Exercise aim:
From the records below, output exactly the lines running from the line containing "Proof. intros w. exists [], (Thrown" through the line containing "Lemma oblivious_console_log v", and no others.

═════ Information given

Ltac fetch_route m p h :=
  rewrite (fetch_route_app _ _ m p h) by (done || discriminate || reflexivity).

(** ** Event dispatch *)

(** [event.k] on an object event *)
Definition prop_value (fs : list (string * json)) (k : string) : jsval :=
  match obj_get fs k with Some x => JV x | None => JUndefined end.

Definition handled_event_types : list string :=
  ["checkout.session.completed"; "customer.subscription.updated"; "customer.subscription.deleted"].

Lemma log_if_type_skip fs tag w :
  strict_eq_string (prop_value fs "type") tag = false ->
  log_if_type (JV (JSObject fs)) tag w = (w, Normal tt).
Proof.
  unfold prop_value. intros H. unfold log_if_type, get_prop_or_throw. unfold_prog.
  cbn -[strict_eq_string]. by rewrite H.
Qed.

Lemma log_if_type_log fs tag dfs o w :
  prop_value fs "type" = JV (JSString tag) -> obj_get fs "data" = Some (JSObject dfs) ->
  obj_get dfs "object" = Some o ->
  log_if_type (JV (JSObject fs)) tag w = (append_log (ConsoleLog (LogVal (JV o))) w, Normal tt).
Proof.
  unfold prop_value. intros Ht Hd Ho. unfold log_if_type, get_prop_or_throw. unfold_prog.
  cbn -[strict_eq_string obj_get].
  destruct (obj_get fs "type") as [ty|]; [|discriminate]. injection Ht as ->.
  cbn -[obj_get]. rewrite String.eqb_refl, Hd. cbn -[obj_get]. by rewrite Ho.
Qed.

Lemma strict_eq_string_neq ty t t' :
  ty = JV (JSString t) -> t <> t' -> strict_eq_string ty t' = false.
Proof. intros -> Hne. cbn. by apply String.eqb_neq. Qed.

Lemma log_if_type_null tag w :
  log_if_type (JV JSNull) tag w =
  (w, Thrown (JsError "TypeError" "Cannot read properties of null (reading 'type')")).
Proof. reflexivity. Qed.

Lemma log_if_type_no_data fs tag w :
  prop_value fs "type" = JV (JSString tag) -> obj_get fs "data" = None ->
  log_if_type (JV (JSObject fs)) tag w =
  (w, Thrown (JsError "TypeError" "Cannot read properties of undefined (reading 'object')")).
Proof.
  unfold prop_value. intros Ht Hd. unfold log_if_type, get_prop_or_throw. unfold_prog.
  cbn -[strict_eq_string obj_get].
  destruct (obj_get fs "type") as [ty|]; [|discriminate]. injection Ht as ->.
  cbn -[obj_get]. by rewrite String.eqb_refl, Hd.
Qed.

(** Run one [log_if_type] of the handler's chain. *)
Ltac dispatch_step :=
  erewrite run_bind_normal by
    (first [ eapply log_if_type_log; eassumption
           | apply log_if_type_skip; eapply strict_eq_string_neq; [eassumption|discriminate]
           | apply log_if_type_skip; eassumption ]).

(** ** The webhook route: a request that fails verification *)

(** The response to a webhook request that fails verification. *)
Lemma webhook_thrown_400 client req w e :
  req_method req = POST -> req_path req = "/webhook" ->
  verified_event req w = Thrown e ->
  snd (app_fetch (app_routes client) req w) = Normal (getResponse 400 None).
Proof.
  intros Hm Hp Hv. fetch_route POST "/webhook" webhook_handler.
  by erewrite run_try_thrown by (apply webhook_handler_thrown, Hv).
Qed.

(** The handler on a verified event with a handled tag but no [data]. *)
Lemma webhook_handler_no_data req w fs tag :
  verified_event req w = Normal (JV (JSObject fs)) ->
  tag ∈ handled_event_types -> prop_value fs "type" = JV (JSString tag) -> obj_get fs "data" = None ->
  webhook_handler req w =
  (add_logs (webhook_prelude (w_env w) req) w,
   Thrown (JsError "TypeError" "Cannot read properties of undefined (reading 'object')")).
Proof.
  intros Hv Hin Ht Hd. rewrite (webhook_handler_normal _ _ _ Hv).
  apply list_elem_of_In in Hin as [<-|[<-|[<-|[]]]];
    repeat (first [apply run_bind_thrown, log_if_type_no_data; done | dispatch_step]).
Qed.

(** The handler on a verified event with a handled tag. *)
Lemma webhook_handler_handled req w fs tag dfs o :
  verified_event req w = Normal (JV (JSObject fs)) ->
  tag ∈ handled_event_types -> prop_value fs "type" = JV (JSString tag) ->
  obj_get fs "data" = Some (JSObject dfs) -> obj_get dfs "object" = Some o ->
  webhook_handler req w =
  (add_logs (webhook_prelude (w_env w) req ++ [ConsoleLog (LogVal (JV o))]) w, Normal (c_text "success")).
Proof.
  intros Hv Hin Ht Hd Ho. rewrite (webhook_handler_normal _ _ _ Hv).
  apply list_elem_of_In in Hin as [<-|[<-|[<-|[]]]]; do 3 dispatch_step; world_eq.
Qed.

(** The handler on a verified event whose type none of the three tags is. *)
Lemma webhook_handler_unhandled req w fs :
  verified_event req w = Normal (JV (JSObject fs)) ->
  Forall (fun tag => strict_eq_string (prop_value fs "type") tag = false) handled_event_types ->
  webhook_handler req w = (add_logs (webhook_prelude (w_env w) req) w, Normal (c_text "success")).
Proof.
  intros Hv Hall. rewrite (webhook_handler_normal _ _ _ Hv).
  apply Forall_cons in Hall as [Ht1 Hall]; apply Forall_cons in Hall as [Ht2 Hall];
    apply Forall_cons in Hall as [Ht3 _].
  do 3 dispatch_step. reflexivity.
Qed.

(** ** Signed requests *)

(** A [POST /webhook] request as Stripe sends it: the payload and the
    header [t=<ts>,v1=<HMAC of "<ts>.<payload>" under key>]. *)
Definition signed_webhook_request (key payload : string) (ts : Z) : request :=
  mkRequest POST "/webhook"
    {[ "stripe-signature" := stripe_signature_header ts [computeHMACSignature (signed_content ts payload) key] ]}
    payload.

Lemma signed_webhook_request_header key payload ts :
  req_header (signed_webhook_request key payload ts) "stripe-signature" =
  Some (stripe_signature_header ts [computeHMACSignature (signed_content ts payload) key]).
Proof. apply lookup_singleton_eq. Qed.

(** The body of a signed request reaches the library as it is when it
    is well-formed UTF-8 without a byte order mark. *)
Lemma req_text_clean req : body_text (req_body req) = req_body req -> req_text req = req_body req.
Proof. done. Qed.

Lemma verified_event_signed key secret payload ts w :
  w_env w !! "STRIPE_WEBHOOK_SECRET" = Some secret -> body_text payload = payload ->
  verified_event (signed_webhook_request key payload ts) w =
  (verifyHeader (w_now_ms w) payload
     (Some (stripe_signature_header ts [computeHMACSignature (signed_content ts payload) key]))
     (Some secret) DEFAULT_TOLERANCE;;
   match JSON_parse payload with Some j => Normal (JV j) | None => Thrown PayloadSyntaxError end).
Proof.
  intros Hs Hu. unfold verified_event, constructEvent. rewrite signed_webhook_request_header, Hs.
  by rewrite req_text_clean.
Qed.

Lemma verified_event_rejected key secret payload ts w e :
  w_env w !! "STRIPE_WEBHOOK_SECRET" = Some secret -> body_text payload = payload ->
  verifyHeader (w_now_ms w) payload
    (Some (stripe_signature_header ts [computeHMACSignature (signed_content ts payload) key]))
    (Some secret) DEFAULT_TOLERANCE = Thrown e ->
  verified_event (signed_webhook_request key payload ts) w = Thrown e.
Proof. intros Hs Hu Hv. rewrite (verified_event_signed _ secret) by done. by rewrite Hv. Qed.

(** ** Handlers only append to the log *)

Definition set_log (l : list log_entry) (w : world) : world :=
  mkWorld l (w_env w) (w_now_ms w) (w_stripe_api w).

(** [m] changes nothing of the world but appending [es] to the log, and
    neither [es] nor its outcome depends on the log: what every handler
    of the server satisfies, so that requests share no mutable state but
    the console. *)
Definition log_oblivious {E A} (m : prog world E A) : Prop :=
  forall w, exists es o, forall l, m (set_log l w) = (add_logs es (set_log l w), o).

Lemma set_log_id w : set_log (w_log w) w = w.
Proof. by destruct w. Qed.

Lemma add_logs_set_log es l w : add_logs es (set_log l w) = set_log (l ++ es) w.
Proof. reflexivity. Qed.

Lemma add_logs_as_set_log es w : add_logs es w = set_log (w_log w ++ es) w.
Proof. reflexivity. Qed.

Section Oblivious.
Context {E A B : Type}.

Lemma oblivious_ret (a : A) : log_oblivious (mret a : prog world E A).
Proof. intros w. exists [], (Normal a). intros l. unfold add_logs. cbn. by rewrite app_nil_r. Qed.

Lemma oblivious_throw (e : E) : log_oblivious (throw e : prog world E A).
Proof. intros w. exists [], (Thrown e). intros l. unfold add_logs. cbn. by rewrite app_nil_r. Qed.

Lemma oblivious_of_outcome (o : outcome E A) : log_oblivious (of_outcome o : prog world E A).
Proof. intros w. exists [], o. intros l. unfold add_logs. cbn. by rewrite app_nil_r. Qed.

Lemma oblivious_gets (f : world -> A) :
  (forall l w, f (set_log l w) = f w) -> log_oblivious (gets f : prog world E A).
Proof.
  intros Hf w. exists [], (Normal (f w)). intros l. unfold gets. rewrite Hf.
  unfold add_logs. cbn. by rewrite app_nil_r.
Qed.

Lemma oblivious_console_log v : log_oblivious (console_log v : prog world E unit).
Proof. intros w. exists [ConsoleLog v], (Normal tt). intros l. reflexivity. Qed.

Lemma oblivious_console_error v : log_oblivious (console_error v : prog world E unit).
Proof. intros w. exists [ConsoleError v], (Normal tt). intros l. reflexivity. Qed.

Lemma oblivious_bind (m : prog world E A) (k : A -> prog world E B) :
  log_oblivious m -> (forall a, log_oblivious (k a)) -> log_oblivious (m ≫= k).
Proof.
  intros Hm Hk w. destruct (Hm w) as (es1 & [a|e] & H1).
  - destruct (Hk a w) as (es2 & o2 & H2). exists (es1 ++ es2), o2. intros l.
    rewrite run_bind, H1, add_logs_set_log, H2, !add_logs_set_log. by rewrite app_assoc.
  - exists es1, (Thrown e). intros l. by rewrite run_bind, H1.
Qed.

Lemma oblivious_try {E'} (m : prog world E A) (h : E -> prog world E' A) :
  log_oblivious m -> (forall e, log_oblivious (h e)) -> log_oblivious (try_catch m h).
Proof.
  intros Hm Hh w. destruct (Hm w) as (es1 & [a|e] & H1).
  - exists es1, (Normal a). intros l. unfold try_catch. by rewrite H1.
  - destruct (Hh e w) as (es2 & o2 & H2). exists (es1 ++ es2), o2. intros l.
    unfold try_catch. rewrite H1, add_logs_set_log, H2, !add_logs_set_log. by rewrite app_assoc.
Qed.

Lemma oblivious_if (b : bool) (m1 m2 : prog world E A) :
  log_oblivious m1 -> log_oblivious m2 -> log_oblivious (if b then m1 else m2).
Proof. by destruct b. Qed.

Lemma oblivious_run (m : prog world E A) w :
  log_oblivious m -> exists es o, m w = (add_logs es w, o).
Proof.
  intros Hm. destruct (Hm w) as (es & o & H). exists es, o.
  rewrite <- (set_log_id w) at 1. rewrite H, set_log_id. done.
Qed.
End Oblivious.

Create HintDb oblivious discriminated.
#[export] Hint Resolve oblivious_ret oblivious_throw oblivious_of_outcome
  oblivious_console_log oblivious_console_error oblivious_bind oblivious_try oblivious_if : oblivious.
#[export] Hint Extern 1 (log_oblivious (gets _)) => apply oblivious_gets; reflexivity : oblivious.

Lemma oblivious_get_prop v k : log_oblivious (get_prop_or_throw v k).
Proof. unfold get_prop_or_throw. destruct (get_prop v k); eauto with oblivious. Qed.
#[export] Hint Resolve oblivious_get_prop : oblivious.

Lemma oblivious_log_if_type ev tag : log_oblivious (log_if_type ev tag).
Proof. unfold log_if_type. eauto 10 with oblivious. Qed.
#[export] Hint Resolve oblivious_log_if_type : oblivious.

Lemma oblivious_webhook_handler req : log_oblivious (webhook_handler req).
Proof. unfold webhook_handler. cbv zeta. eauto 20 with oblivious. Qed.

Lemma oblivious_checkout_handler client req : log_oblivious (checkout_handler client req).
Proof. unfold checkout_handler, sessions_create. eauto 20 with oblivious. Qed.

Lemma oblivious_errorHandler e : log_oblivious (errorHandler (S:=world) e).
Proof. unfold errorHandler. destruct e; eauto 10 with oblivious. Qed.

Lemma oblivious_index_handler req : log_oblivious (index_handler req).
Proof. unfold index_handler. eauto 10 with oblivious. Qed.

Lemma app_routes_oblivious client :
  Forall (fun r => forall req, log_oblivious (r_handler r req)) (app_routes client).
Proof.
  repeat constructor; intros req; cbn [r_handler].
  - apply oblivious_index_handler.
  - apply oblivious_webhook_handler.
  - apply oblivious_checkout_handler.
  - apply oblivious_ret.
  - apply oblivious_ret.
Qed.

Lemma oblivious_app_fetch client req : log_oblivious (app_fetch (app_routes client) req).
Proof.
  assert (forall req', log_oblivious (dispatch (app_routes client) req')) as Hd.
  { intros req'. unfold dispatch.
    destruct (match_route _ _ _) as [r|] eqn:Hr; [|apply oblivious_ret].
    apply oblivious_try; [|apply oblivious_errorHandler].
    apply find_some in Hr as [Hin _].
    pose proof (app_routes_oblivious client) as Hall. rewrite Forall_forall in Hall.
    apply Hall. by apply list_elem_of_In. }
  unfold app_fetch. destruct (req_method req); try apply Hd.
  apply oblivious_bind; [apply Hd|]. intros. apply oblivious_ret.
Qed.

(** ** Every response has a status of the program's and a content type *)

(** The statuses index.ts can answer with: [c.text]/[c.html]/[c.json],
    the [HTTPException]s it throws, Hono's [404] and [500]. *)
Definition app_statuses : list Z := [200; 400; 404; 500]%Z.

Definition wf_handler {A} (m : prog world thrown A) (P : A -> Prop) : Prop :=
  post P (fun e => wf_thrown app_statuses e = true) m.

══════════

Output below:
Proof. intros w. exists [], (Thrown e). intros l. unfold add_logs. cbn. by rewrite app_nil_r. Qed.

Lemma oblivious_of_outcome (o : outcome E A) : log_oblivious (of_outcome o : prog world E A).
Proof. intros w. exists [], o. intros l. unfold add_logs. cbn. by rewrite app_nil_r. Qed.

Lemma oblivious_gets (f : world -> A) :
  (forall l w, f (set_log l w) = f w) -> log_oblivious (gets f : prog world E A).
Proof.
  intros Hf w. exists [], (Normal (f w)). intros l. unfold gets. rewrite Hf.
  unfold add_logs. cbn. by rewrite app_nil_r.
Qed.

Lemma oblivious_console_log v : log_oblivious (console_log v : prog world E unit).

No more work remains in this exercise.